A spouse or civil partner in matrimonial financial proceedings who feels that they need regular income support on a short-term basis can make an application for interim maintenance.
How to apply for Interim Maintenance via the Court
To make such an application, divorce proceedings must have been initiated. Either spouse or civil partner may apply for interim maintenance on the basis of need, or, less commonly, to redress what they believe to be an unfair balance of incomes.
Both parties will typically be asked to provide a detailed breakdown of their monthly income and expenditure as evidence in support of their application. The Court will then fix a hearing for the application, usually for one to two hours, during which the Judge will decide whether the respondent is to pay maintenance to the applicant, at what amount and for how long.

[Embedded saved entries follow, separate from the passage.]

(** ** Variables *)

Lemma slot_scope n ss v :
  slot n ss = Some v → 0 ≤ name_offset n →
  ∃ sc, ss !! Z.to_nat (name_depth n) = Some sc ∧ sc !! Z.to_nat (name_offset n) = Some v
       ∧ 0 ≤ name_offset n < Z.of_nat (length sc).
Proof.
  unfold slot. intros Hs Ho. destruct (ss !! _) as [sc|]; [|done]. cbn in Hs. exists sc.
  pose proof (lookup_lt_Some _ _ _ Hs). split_and!; [done|done|lia|lia].
Qed.

Lemma scope0_values e ss sc j :
  represents e ss → ss !! 0%nat = Some sc → (j < length sc)%nat → env_values e !! j = sc !! j.
Proof.
  intros (-> & _) Hs Hj. apply (concat_lookup ss 0 sc j Hs Hj).
Qed.

Lemma get_env_value n v ss f :
  represents (fr_env f) ss → slot n ss = Some v → 0 ≤ name_depth n → 0 ≤ name_offset n →
  Frame.get_env n f = inl (value_of n v).
Proof.
  intros He Hv Hd Ho. destruct (slot_scope _ _ _ Hv Ho) as (s & Hs & Hsv & Hlt).
  unfold Frame.get_env, value_of. destruct (Z.eqb_spec (name_depth n) 0) as [Hz|Hne].
  - rewrite Hz in Hs. unfold Env.get_scope0, Env.get_index.
    rewrite (scope0_values _ _ _ _ He Hs), Hsv by lia. cbn. unfold assigned_value. by destruct v.
  - rewrite (represents_get _ _ _ _ _ He Hs), Hsv by lia. cbn. unfold assigned_value. by destruct v.
Qed.

Lemma set_variable_value n v ss f :
  represents (fr_env f) ss → is_Some (slot n ss) → 0 ≤ name_depth n → 0 ≤ name_offset n →
  ∃ e, Frame.set_variable n v f = inl (Frame.set_env e f) ∧ represents e (assigned n v ss).
Proof.
  intros He [x Hv] Hd Ho. destruct (slot_scope _ _ _ Hv Ho) as (s & Hs & Hsv & Hlt).
  destruct (represents_set _ _ _ _ _ v He Hs Hlt) as (e & Hset & Hr). exists e.
  unfold assigned. rewrite Hs. split; [|done]. unfold Frame.set_variable.
  destruct (Z.eqb_spec (name_depth n) 0) as [Hz|Hne]; [|by rewrite Hset].
  rewrite Hz in Hset, Hs. unfold Env.set in Hset. rewrite (represents_index _ _ _ _ _ He Hs) in Hset by lia.
  change (length (concat (take (Z.to_nat 0) ss)) + Z.to_nat (name_offset n))%nat
    with (Z.to_nat (name_offset n)) in Hset.
  unfold Env.set_scope0. by rewrite Hset.
Qed.

Lemma slot_assigned n m v ss : is_Some (slot n ss) → is_Some (slot n (assigned m v ss)).
Proof.
  unfold slot, assigned. destruct (ss !! Z.to_nat (name_depth m)) as [s|] eqn:Hs; [|done].
  destruct (decide (Z.to_nat (name_depth n) = Z.to_nat (name_depth m))) as [->|Hne].
  - rewrite Hs, list_lookup_insert_eq by (by eapply lookup_lt_Some). cbn.
    rewrite !lookup_lt_is_Some. by rewrite length_insert.
  - by rewrite list_lookup_insert_ne.
Qed.

Lemma placed_assigned n v ss : placed table ss → placed table (assigned n v ss).
Proof.
  intros Hp x m Hm. destruct (Hp x m Hm) as (? & ? & ?). split_and!; auto using slot_assigned.
Qed.

(** Code that evaluates. *)
Definition evaluates (m : Eval Var) (ss : Scopes) (loc : list Var) : effect :=
  match m ss with
  | Gives v ss => Leaves (v :: loc) ss
  | Fails e ss => Raises e ss
  | Panics w => Dies w
  end.

Notation names := (var_names p).

Definition push_name_op (n : Name) : Op.t :=
  match scope0_local_offset n with Some o => Op.PushScope0Local o | None => Op.Push n end.
Definition put_name_op (n : Name) : Op.t :=
  match scope0_local_offset n with Some o => Op.PutScope0Local o | None => Op.Put n end.

Lemma emit_push_name_op n : emit_push_name n = emit (push_name_op n).
Proof. unfold emit_push_name, push_name_op. by destruct (scope0_local_offset n). Qed.
Lemma emit_put_name_op n : emit_put_name n = emit (put_name_op n).
Proof. unfold emit_put_name, put_name_op. by destruct (scope0_local_offset n). Qed.

Lemma push_name_plain n : plain (push_name_op n).
Proof. unfold push_name_op. by destruct (scope0_local_offset n). Qed.
Lemma put_name_plain n : plain (put_name_op n).
Proof. unfold put_name_op. by destruct (scope0_local_offset n). Qed.

Lemma scope0_local_eq n o :
  scope0_local_offset n = Some o →
  name_depth n = 0 ∧ name_offset n = o ∧ Frame.parsing_default o = None.
Proof.
  unfold scope0_local_offset, Frame.parsing_default.
  destruct (Z.eqb_spec (name_depth n) 0); cbn; [|done].
  destruct (global_from_repr (name_offset n)) eqn:Hg; [done|]. intros [= <-]. by rewrite Hg.
Qed.
(* ===== verification/Activation.v ===== *)
(** Activations: what runs on the stack of a task (crates/vm/src/activation.rs),
    and how the calls of verbs, lambdas, native verbs and builtins and an eval
    make them. *)
From S2P Require Import Prelude TxTypes Model Verbs Auth WorldState.
From S2P Require Import Obj Float64 Opcodes Values ValueOrder Scalars Containers VarOps.
From S2P Require Import Environment Frame.
From stdpp Require Import base gmap sets list strings.

Open Scope Z_scope.
Open Scope frame_scope.

(** [BUILTINS.name_of] (common/src/builtins.rs), a table of names. *)
Class BuiltinNames := { builtin_name : Z → option Symbol }.

Record BuiltinFrame := mkBuiltinFrame {
  bf_id : Z;
  bf_args : list Var;
  bf_trampoline : option Z;
  bf_trampoline_arg : option Var;
  bf_return_value : option Var;
  caller_perms_override : option Obj;
}.

Record NativeFrame := mkNativeFrame {
  nf_library : Symbol;
  nf_function : Symbol;
  nf_caller : Var;
  nf_args : list Var;
  nf_step : Z;
  nf_state : option Var;
  nf_return_value : option Var;
  nf_parsing : list Var;
}.

(** [Frame] *)
Inductive ActFrame :=
| FrameMoo (f : MooStackFrame)
| FrameBf (b : BuiltinFrame)
| FrameNative (n : NativeFrame).

Record Activation := mkActivation {
  act_frame : ActFrame;
  act_this : Var;
  act_player : Obj;
  act_verb_name : Symbol;
  act_verbdef : ResolvedVerb;
  act_authority : TaskPermissions;
}.

Definition PARSING_GLOBALS : list GlobalName :=
  [gargstr; gdobj; gdobjstr; gprepstr; giobj; giobjstr].

Module Act.

Definition with_frame (fr : ActFrame) (a : Activation) : Activation :=
  mkActivation fr (act_this a) (act_player a) (act_verb_name a) (act_verbdef a) (act_authority a).

Definition set_authority (p : TaskPermissions) (a : Activation) : Activation :=
  mkActivation (act_frame a) (act_this a) (act_player a) (act_verb_name a) (act_verbdef a) p.

Definition authority_principal (a : Activation) : Obj := tp_principal (act_authority a).
Definition authority_flags (a : Activation) : BitEnum ObjFlag :=
  tp_principal_flags (act_authority a).

Definition is_builtin_frame (a : Activation) : bool :=
  match act_frame a with FrameBf _ => true | _ => false end.

Definition verb_definer (a : Activation) : Obj :=
  match act_frame a with FrameBf _ => NOTHING | _ => rv_location (act_verbdef a) end.

(** ** Frames *)

(** [inl None]: a frame without lines. *)
Definition find_line_no (fr : ActFrame) : may (option Z) :=
  match fr with
  | FrameMoo f => let! n := or_panic NoOperand (Frame.find_line_no (fr_pc f) f) in inl (Some n)
  | _ => inl None
  end.

Definition set_return_value (v : Var) (fr : ActFrame) : ActFrame :=
  match fr with
  | FrameMoo f => FrameMoo (Frame.push v f)
  | FrameBf b =>
      FrameBf (mkBuiltinFrame (bf_id b) (bf_args b) (bf_trampoline b) (bf_trampoline_arg b)
                 (Some v) (caller_perms_override b))
  | FrameNative n =>
      FrameNative (mkNativeFrame (nf_library n) (nf_function n) (nf_caller n) (nf_args n)
                     (nf_step n) (nf_state n) (Some v) (nf_parsing n))
  end.

(** [None] is the panic of a missing value. *)
Definition return_value (fr : ActFrame) : option Var :=
  match fr with
  | FrameMoo f => head (valstack f)
  | FrameBf b => bf_return_value b
  | FrameNative n => nf_return_value n
  end.

Fixpoint set_globals (gs : list (GlobalName * Var)) (f : MooStackFrame) : may MooStackFrame :=
  match gs with
  | [] => inl f
  | (g, v) :: gs => let! f := Frame.set_gvar g v f in set_globals gs f
  end.

Definition parsing (a : Activation) : may (option (list Var)) :=
  match act_frame a with
  | FrameMoo f =>
      let! vs := foldr (λ g r, let! vs := r in
                               let! v := Frame.get_gvar g f in inl (default VNone v :: vs))
                   (inl []) PARSING_GLOBALS in
      inl (Some vs)
  | FrameNative n => inl (Some (nf_parsing n))
  | FrameBf _ => inl None
  end.

(** ** Calls *)

Section calls.
Context `{Text}.

(** [v_symbol_str] *)
Definition v_symbol_str (s : Symbol) : Var := VStr (as_arc_str s).

Definition for_call (resolved_verb : ResolvedVerb) (permissions_flags : BitEnum ObjFlag)
    (verb_name : Symbol) (this : Var) (player : Obj) (args caller argstr : Var)
    (current_activation : option Activation) (program : PrgInner) : may Activation :=
  let! f := match act_frame <$> current_activation with
            | Some (FrameMoo source) =>
                Frame.new_with_globals_from_source program (VObj player) this caller
                  (v_symbol_str verb_name) args source
            | _ =>
                inl (Frame.new_with_all_globals program (VObj player) this caller
                       (v_symbol_str verb_name) args argstr)
            end in
  let! f := match act_frame <$> current_activation with
            | Some (FrameNative native) =>
                set_globals (zip PARSING_GLOBALS (nf_parsing native)) f
            | _ => inl f
            end in
  inl (mkActivation (FrameMoo f) this player verb_name resolved_verb
         (Permissions.new (rv_owner resolved_verb) permissions_flags)).

(** The values of a scope and the parameters that were assigned. *)
Definition bind_param (n : Name) (v : Var) (s : list Var * gset nat) : may (list Var * gset nat) :=
  let i := Z.to_nat (name_offset n) in
  if (i <? length s.1)%nat then inl (<[i := v]> s.1, {[i]} ∪ s.2) else inl s.

(** Optional parameters without an argument, from the first, get 0: the body tests
    for it and evaluates the default. *)
Definition mark_default (first_idx : nat) (assigned : gset nat) (il : nat * ScatterLabel)
    (env : list Var) : list Var :=
  match il.2 with
  | SOptional n _ =>
      let i := Z.to_nat (name_offset n) in
      if (first_idx <=? il.1)%nat && (i <? length env)%nat && negb (bool_decide (i ∈ assigned))
      then <[i := VInt 0]> env else env
  | _ => env
  end.

Definition lambda_scatter_assign (scatter_args : ScatterArgs) (args environment : list Var)
  : may (result (list Var) Error) :=
  let! (r, s) := scatter_assign bind_param scatter_args args (environment, ∅) in
  match scr_result r with
  | Some e => inl (Err e)
  | None =>
      match scr_needs_defaults r, scr_first_default_index r with
      | true, Some first_idx =>
          inl (Ok (fold_left (λ env il, mark_default first_idx s.2 il env)
                     (imap pair (sa_labels scatter_args)) s.1))
      | _, _ => inl (Ok s.1)
      end
  end.

(** [while len < n { push(vec![]) }], [resize(n, v_none())] on a shorter vector. *)
Definition pad_scopes (n : nat) (env : list (list Var)) : list (list Var) :=
  env ++ replicate (n - length env) [].
Definition pad_values (n : nat) (scope : list Var) : list Var :=
  scope ++ replicate (n - length scope) VNone.

Definition merge_scope (target captured : list Var) : list Var :=
  let target := pad_values (length captured) target in
  imap (λ i v, match captured !! i with
               | Some c => if is_none c then v else c
               | None => v
               end) target.

Definition merge_captured (env captured : list (list Var)) : list (list Var) :=
  let env := pad_scopes (length captured) env in
  imap (λ i scope, match captured !! i with
                   | Some c => merge_scope scope c
                   | None => scope
                   end) env.

Definition label_name (l : ScatterLabel) : Name :=
  match l with SOptional n _ | SRequired n | SRest n => n end.

(** The parameters of one depth, bound to all the arguments. *)
Definition bind_depth (params : ScatterArgs) (args : list Var) (depth : nat)
    (env : list (list Var)) : may (result (list (list Var)) Error) :=
  let labels := List.filter (λ l, (Z.to_nat (name_depth (label_name l)) =? depth)%nat)
                  (sa_labels params) in
  match labels with
  | [] => inl (Ok env)
  | _ =>
      let env := pad_scopes (S depth) env in
      let max_offset :=
        foldr (λ l m, Nat.max (Z.to_nat (name_offset (label_name l))) m) 0%nat labels in
      let scope := pad_values (S max_offset) (default [] (env !! depth)) in
      let! r := lambda_scatter_assign (mkScatterArgs labels (sa_done params)) args scope in
      match r with
      | Ok scope => inl (Ok (<[depth := scope]> env))
      | Err e => inl (Err e)
      end
  end.

Fixpoint bind_depths (params : ScatterArgs) (args : list Var) (depths : list nat)
    (env : list (list Var)) : may (result (list (list Var)) Error) :=
  match depths with
  | [] => inl (Ok env)
  | d :: depths =>
      let! r := bind_depth params args d env in
      match r with
      | Ok env => bind_depths params args depths env
      | Err e => inl (Err e)
      end
  end.

Definition bind_self (lambda : Lambda) (env : list (list Var)) : list (list Var) :=
  match lam_self_var lambda with
  | None => env
  | Some n =>
      let lambda_var := VLambda (mkLambda (lam_params lambda) (lam_body lambda) env
                                   (lam_self_var lambda)) in
      let depth := Z.to_nat (name_depth n) in
      let idx := Z.to_nat (name_offset n) in
      let env := pad_scopes (S depth) env in
      <[depth := <[idx := lambda_var]> (pad_values (S idx) (default [] (env !! depth)))]> env
  end.

(** The scopes a lambda's body starts in. *)
Definition lambda_environment (lambda : Lambda) (args : list Var)
  : may (result (list (list Var)) Error) :=
  let body := lam_body lambda in
  let captured := lam_captured_env lambda in
  let env := merge_captured [replicate (Frame.width_of body) VNone] captured in
  let required_scopes :=
    if lambda_entry_scope_count body =? 0 then (length captured - 1 + 2)%nat
    else Z.to_nat (lambda_entry_scope_count body) in
  let env := pad_scopes required_scopes env in
  let max_scope_depth :=
    foldr (λ l m, Nat.max (Z.to_nat (name_depth (label_name l))) m) 0%nat
      (sa_labels (lam_params lambda)) in
  let! r := bind_depths (lam_params lambda) args (seq 0 (S max_scope_depth)) env in
  match r with
  | Ok env => inl (Ok (bind_self lambda env))
  | Err e => inl (Err e)
  end.

Definition lambda_name (lambda : Lambda) (current : Activation) : Str :=
  as_arc_str (act_verb_name current) ++ lit "." ++
  match lam_self_var lambda ≫= ident_for_name (var_names (lam_body lambda)) with
  | Some s => as_arc_str s
  | None => lit "<fn>"
  end.

Definition for_lambda_call (lambda : Lambda) (current : Activation) (args : list Var)
  : may (result Activation Error) :=
  let! r := lambda_environment lambda args in
  match r with
  | Err e => inl (Err e)
  | Ok env =>
      let! f := Frame.with_environment (lam_body lambda) env in
      let! f := set_globals
        [(gthis, act_this current); (gplayer, VObj (act_player current));
         (gcaller, act_this current); (gverb, VStr (lambda_name lambda current));
         (gargs, VList args)] f in
      inl (Ok (mkActivation (FrameMoo f) (act_this current) (act_player current)
                 (mk_symbol (lambda_name lambda current)) (act_verbdef current)
                 (act_authority current)))
  end.

(** The verb of an eval has a random identifier. *)
Definition eval_verb (uuid : Uuid) : ResolvedVerb :=
  mkResolvedVerb uuid NOTHING NOTHING
    (BitEnumOps.bitor_flag (BitEnumOps.new_with VerbExec) VerbDebug) Args.this_none_this.

Definition for_eval (uuid : Uuid) (authority_principal : Obj) (flags : BitEnum ObjFlag)
    (player : Obj) (program : PrgInner) (initial_env : list (Name * Var)) : may Activation :=
  let f := Frame.new_with_all_globals program (VObj player) (VObj NOTHING) (VObj player)
             (VStr []) (VList []) (VStr []) in
  let! f := fold_left (λ r nv, let! f := r in Frame.set_variable nv.1 nv.2 f) initial_env (inl f) in
  inl (mkActivation (FrameMoo f) (VObj player) player (mk_symbol (lit "eval"))
         (eval_verb uuid) (Permissions.new authority_principal flags)).

Definition for_native_call (resolved_verb : ResolvedVerb) (permissions_flags : BitEnum ObjFlag)
    (verb_name : Symbol) (this : Var) (player : Obj) (args : list Var) (caller : Var)
    (library function : Symbol) (parsing : list Var) : Activation :=
  mkActivation (FrameNative (mkNativeFrame library function caller args 0 None None parsing))
    this player verb_name resolved_verb
    (Permissions.new (rv_owner resolved_verb) permissions_flags).

Definition for_bf_call (id : Z) (bf_name : Symbol) (args : list Var) (player : Obj) : Activation :=
  mkActivation (FrameBf (mkBuiltinFrame id args None None None None)) (VObj NOTHING) player bf_name
    (mkResolvedVerb (mkUuid (Z.lor id (Z.shiftl 1 127))) NOTHING NOTHING
       (BitEnumOps.new_with VerbExec) Args.this_none_this)
    (Permissions.new NOTHING (mkBitEnum 0)).
End calls.
End Act.
(* ===== verification/Schedule.v ===== *)
(** Native schedules (crates/kernel/src/tasks/schedule_q.rs): records of what verb to
    run, when and how often, kept by the scheduler outside of the database.

    Times are nanoseconds: a [SystemTime] since the Unix epoch, an [Instant] since some
    moment, a [Duration] not negative. The timer wheel is a third-party crate and the
    class [Wheel]; random draws and the size of a value are parameters too. Metrics and
    log messages are left out; counters are unbounded where the code does not saturate. *)
From S2P Require Import Prelude Obj TxTypes Float64 Opcodes Values ValueOrder Scalars Containers VarOps.
From Stdlib Require Import Floats.SpecFloat.
From stdpp Require Import base gmap list strings sorting.

Open Scope Z_scope.

(** ** Time *)

Definition SystemTime : Type := Z.
Definition Instant : Type := Z.
Definition Duration : Type := Z.

Definition nanos_per_sec : Z := 1000000000.
Definition nanos_per_milli : Z := 1000000.

(** A [SystemTime] has signed 64-bit seconds. *)
Definition in_system_time (t : Z) : bool :=
  (- 2 ^ 63 * nanos_per_sec <=? t) && (t <? 2 ^ 63 * nanos_per_sec).

Definition checked_add (t : SystemTime) (d : Duration) : option SystemTime :=
  if in_system_time (t + d) then Some (t + d) else None.
Definition checked_sub (t : SystemTime) (d : Duration) : option SystemTime :=
  if in_system_time (t - d) then Some (t - d) else None.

How Court ordered maintenance payments work
The Court tends to assess the application on the basic interim needs of the parties rather than expected outgoings after a financial settlement is reached. Any expenditure which is seen to be a “luxury” will likely be disregarded.
A Court may order one spouse or civil partner to pay maintenance to the other ‘pending suit’. This means that any Court ordered maintenance payment will often run up until the date of the resolution of the financial matters and conclusion of the divorce, being the pronouncement of Decree Absolute. Equally, maintenance pending suit can run until a further order is made by the Court.
It is usually advised only to bring an interim application if the paying partner is being very unreasonable or “mean” as interim awards tend to be modest and the costs of such an application could outweigh the benefits.
Once Decree Absolute has been made and the financial settlement concluded, in some circumstances, interim maintenance will be converted to a substantive ongoing maintenance payment.
Agreeing Interim Maintenance without the Court
Of course, it is possible for parties to agree interim maintenance between themselves.
Often the higher earner in the marriage or civil partnership will agree to pay a mutually agreed amount of money each month to their spouse or civil partner until the resolution of the finances and Decree Absolute, and possibly after that point if “need” requires.
However, it is important before agreeing to pay or agreeing to receive a certain amount of ‘maintenance’, to take legal advice. This is because any sum agreed between the parties themselves could set an unfortunate precedent.
Any maintenance payment should be based on the financial circumstances of both parties, their respective needs and a variety of other factors. Any agreement should be clearly recorded in correspondence between solicitors, making it much more difficult for the spouse to renege on the agreement.